* What you should do: Would you copy out only the lines from the one with "then outputs ++" to the end of the records, exactly as they stand?

* Data:
(** [AddHandler] works on the map the logger points to; here it returns
    the logger with the map after the call. *)
Definition Logger_AddHandler (lg : Logger) (lv : Level) (out : Handler) : Logger :=
  let sev := Severity lv in
  let sev := if bool_decide (Severity lv = Severity LvAll)
             then minPossibleSeverity else sev in
  let currentList := match lg_h lg !! sev with
                     | Some l => l
                     | None => []
                     end in
  let currentList := currentList ++ [out] in
  mkLogger (lg_opts lg) (useMtxForLogging lg) (<[sev := currentList]> (lg_h lg)).

(** [New(opts)]; [ord] is the order in which [opts.Handlers] is ranged
    over. *)
Definition New (ord : list Level) (opts : Options) : Logger :=
  let opts :=
    match Converter opts with
    | None =>
        match string_as with
        | Some conv =>
            mkOptions (opt_HandlerOptions opts)
                      (Some (fun v => conv (Sprint_v v))) (Handlers opts)
        | None =>
            mkOptions (opt_HandlerOptions opts)
                      (Some (fun _ => zero_value)) (Handlers opts)
        end
    | Some _ => opts
    end in
  let logger := mkLogger opts true ∅ in
  if bool_decide (0 < size (Handlers opts))%nat then
    foldl (fun logger lv =>
             foldl (fun logger h => Logger_AddHandler logger lv h)
                   logger (at_key (Handlers opts) lv))
          logger ord
  else logger.

(** [HandlersForLevel(lv)]; [ord] is the order in which [lg.h] is ranged
    over. *)
Definition Logger_HandlersForLevel (ord : list Z) (lg : Logger) (lv : Level)
    : list Handler :=
  foldl (fun outputs minLevel =>
           if bool_decide (minLevel <= Severity lv)
           then outputs ++ at_key (lg_h lg) minLevel
           else outputs)
        [] ord.

(** One turn of the loop that [Output] and [InsertBreak] both run over the
    handlers to dispatch to: [call] is the method called on the handler, the
    state is the world so far and [fullErr]. *)
Definition dispatch_step (call : Handler -> World -> World * option error)
    (st : World * option error) (h : Handler) : World * option error :=
  let '(w, fullErr) := st in
  let '(w, err) := call h w in
  match err with
  | Some err =>
      match fullErr with
      | Some fullErr =>
          (w, Some (wrapError
                      (Error fullErr +:+ nl +:+ "hander: " +:+ Error err) err))
      | None => (w, Some (wrapError ("handler: " +:+ Error err) err))
      end
  | None => (w, fullErr)
  end.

* Response box:
           then outputs ++ at_key (lg_h lg) minLevel
           else outputs)
        [] ord.

(** One turn of the loop that [Output] and [InsertBreak] both run over the
    handlers to dispatch to: [call] is the method called on the handler, the
    state is the world so far and [fullErr]. *)
Definition dispatch_step (call : Handler -> World -> World * option error)
    (st : World * option error) (h : Handler) : World * option error :=
  let '(w, fullErr) := st in
  let '(w, err) := call h w in
  match err with
  | Some err =>
      match fullErr with
      | Some fullErr =>
          (w, Some (wrapError
                      (Error fullErr +:+ nl +:+ "hander: " +:+ Error err) err))
      | None => (w, Some (wrapError ("handler: " +:+ Error err) err))
      end
  | None => (w, fullErr)
  end.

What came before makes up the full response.